┌──

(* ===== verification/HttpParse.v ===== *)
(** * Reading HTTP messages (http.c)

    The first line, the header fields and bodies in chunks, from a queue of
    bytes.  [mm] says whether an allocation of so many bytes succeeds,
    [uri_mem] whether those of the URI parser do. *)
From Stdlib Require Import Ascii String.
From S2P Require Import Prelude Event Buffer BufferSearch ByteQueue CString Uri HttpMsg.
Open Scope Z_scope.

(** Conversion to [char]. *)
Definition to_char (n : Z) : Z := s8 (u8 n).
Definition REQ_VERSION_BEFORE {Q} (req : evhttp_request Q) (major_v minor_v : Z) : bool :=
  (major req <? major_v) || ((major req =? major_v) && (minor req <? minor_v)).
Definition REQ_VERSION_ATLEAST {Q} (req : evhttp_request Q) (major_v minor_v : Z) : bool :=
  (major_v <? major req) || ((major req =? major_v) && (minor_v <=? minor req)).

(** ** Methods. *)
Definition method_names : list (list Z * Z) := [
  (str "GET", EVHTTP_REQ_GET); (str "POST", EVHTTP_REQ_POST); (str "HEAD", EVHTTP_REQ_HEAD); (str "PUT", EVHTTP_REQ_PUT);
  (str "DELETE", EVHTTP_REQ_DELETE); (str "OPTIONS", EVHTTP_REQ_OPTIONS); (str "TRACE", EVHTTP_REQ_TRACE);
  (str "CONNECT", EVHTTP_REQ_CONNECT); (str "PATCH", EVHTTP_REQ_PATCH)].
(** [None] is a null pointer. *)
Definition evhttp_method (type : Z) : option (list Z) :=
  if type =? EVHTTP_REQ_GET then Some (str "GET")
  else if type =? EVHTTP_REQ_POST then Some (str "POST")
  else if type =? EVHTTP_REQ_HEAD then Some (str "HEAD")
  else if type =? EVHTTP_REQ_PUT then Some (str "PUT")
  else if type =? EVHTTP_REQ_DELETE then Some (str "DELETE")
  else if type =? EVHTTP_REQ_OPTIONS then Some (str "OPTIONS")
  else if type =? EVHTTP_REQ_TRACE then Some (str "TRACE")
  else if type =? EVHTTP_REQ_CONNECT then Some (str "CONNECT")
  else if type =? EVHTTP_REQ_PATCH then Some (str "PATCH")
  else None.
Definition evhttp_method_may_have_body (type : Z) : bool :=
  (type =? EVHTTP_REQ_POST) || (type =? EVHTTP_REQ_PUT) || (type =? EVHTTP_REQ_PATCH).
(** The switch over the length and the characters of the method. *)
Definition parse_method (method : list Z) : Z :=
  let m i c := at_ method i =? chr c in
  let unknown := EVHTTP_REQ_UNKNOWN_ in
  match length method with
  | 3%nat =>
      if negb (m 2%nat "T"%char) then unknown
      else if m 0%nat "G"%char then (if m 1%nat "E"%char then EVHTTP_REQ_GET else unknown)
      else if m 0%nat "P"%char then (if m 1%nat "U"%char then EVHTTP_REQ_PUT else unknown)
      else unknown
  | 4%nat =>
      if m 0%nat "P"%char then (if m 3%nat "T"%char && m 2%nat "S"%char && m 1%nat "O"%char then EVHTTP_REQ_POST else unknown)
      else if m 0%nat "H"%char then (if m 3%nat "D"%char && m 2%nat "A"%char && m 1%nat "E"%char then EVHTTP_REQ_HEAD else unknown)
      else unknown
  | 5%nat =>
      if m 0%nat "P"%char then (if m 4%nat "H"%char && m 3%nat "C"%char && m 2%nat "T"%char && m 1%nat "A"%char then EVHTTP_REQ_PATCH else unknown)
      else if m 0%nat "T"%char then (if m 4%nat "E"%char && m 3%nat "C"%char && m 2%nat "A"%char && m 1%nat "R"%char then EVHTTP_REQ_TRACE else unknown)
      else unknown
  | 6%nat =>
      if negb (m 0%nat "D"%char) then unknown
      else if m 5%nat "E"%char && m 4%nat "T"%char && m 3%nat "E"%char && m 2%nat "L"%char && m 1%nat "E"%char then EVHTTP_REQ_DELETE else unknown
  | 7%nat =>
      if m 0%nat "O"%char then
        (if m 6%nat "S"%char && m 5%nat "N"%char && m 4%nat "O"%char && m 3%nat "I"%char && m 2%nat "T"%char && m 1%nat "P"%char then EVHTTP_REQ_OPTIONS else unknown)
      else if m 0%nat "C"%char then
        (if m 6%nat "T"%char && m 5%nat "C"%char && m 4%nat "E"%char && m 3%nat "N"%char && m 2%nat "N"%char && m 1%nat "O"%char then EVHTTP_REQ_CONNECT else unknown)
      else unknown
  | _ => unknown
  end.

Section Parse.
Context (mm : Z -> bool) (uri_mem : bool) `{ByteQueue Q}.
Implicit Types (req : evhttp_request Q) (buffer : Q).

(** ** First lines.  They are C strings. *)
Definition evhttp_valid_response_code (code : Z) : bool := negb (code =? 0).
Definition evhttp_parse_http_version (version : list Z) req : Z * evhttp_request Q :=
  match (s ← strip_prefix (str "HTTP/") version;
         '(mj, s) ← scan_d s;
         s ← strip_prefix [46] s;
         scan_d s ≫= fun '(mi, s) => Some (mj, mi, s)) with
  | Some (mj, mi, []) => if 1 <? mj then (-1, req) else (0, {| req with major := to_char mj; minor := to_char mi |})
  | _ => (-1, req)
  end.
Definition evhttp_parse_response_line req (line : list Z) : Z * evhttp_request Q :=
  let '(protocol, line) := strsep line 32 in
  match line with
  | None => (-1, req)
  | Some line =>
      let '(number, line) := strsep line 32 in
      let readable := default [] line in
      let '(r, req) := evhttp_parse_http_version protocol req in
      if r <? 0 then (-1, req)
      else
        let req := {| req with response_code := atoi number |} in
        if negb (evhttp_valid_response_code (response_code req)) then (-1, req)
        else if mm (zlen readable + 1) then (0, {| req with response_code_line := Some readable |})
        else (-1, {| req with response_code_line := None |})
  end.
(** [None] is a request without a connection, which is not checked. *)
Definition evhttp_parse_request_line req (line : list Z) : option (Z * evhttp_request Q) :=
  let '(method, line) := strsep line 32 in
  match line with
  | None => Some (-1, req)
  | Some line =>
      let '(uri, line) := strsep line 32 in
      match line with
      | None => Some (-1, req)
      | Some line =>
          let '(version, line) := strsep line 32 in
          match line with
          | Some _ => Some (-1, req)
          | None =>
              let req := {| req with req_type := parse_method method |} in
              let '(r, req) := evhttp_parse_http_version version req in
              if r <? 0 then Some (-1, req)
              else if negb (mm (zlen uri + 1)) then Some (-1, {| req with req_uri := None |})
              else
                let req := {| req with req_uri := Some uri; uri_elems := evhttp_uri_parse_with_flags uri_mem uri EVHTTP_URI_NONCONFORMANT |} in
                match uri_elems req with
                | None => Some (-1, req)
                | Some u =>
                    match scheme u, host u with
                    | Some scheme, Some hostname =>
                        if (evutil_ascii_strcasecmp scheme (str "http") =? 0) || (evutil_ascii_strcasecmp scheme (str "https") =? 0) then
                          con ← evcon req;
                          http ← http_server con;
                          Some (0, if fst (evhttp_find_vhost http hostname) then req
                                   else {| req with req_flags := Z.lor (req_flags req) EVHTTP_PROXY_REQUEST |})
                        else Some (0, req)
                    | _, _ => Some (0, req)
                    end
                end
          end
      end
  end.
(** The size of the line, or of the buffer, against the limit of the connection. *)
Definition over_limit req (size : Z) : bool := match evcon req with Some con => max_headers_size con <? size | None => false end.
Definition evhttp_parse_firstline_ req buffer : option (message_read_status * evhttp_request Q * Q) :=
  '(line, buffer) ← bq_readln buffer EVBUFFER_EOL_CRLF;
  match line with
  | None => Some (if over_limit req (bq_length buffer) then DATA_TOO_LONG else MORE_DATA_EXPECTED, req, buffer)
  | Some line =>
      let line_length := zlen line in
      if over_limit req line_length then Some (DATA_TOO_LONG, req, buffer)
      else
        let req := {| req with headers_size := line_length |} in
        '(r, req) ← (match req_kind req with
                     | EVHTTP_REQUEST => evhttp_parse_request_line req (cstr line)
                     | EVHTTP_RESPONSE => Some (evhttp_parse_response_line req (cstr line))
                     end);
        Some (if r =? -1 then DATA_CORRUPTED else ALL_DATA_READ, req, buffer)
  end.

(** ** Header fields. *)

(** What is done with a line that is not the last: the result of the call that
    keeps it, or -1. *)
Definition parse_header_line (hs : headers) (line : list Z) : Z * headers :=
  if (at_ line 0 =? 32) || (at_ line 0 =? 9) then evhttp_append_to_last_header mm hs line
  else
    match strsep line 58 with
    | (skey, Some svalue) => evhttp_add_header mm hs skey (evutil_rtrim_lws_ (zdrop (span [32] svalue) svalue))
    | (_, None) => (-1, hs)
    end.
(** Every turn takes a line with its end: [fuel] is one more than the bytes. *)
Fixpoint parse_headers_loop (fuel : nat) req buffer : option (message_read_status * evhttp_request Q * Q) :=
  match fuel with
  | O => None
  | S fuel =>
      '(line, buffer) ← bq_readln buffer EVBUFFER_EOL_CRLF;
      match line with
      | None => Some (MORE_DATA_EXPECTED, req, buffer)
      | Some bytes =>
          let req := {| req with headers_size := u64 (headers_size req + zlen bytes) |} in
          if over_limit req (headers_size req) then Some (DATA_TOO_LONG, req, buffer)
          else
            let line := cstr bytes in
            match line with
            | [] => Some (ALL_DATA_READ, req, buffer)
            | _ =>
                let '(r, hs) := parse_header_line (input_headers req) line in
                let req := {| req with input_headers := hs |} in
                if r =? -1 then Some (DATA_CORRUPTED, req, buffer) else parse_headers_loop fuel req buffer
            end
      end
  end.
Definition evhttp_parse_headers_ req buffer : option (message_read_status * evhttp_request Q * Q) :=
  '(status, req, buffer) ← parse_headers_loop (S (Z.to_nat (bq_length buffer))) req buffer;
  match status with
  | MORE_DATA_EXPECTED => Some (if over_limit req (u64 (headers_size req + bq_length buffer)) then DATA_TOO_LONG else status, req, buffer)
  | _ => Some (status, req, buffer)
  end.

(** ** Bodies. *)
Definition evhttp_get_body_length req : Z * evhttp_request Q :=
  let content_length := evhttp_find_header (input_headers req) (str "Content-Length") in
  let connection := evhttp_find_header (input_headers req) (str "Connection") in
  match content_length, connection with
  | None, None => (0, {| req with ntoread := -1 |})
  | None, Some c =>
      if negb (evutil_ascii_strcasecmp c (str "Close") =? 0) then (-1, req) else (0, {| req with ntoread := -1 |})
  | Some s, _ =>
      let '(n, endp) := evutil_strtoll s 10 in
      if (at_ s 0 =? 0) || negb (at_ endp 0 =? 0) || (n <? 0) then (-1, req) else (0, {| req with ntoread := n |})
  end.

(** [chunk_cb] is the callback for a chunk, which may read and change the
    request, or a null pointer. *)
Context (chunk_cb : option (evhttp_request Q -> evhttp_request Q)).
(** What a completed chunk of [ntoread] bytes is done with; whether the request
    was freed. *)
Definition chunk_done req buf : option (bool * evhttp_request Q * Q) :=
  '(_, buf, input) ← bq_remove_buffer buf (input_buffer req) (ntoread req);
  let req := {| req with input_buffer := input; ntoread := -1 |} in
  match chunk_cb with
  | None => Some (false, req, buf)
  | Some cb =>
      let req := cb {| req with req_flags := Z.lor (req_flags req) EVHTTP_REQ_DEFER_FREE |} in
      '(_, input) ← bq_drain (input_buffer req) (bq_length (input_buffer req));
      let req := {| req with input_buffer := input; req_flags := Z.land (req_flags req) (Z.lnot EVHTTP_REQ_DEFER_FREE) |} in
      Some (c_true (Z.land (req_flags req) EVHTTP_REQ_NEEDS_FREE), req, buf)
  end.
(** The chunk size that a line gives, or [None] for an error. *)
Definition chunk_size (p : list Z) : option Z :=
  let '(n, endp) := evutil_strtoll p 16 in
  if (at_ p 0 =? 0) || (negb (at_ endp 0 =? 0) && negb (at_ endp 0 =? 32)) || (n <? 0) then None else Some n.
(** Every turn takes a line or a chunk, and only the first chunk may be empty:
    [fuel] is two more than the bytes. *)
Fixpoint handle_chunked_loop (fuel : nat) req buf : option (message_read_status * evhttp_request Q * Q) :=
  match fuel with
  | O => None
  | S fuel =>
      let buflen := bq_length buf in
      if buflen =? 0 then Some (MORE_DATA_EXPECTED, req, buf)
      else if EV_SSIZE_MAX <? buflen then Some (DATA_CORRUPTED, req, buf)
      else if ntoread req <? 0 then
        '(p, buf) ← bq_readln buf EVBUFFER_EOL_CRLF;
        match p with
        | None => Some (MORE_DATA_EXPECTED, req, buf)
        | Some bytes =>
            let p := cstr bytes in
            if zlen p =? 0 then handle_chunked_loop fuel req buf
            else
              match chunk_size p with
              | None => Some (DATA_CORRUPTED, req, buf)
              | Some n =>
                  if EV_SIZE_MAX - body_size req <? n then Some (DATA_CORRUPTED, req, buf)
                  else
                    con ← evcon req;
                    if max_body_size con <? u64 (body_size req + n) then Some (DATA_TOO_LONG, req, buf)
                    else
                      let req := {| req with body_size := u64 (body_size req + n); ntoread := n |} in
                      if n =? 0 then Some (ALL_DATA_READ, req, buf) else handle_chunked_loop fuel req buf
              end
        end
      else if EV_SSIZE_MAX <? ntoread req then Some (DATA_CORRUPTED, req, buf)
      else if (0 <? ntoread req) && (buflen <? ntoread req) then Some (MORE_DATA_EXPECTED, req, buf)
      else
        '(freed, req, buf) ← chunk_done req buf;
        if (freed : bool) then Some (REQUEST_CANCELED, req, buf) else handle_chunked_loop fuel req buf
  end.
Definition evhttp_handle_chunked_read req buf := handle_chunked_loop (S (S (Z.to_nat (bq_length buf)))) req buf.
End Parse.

└──
┌──

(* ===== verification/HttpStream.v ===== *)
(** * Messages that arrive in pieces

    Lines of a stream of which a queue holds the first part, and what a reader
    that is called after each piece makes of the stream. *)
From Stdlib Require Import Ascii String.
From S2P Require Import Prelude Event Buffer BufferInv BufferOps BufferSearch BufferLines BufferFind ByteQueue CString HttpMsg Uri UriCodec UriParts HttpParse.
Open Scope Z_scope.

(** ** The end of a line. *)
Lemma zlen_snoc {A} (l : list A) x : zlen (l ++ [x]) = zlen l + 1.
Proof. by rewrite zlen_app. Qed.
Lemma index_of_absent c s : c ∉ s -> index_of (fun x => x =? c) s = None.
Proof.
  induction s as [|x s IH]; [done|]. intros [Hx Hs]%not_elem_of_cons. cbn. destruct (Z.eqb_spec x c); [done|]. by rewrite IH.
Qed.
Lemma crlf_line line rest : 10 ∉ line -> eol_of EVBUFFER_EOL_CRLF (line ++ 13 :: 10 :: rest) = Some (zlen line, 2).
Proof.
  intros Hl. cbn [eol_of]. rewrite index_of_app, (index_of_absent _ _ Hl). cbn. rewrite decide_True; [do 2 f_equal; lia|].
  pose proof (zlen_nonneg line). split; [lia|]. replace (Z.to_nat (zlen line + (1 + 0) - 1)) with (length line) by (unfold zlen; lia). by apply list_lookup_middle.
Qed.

└──

### TASK INSTRUCTIONS
Each line above that has the word "strsep" must be copied.

### SOLVED EXERCISE
  let '(protocol, line) := strsep line 32 in
      let '(number, line) := strsep line 32 in
  let '(method, line) := strsep line 32 in
      let '(uri, line) := strsep line 32 in
          let '(version, line) := strsep line 32 in
    match strsep line 58 with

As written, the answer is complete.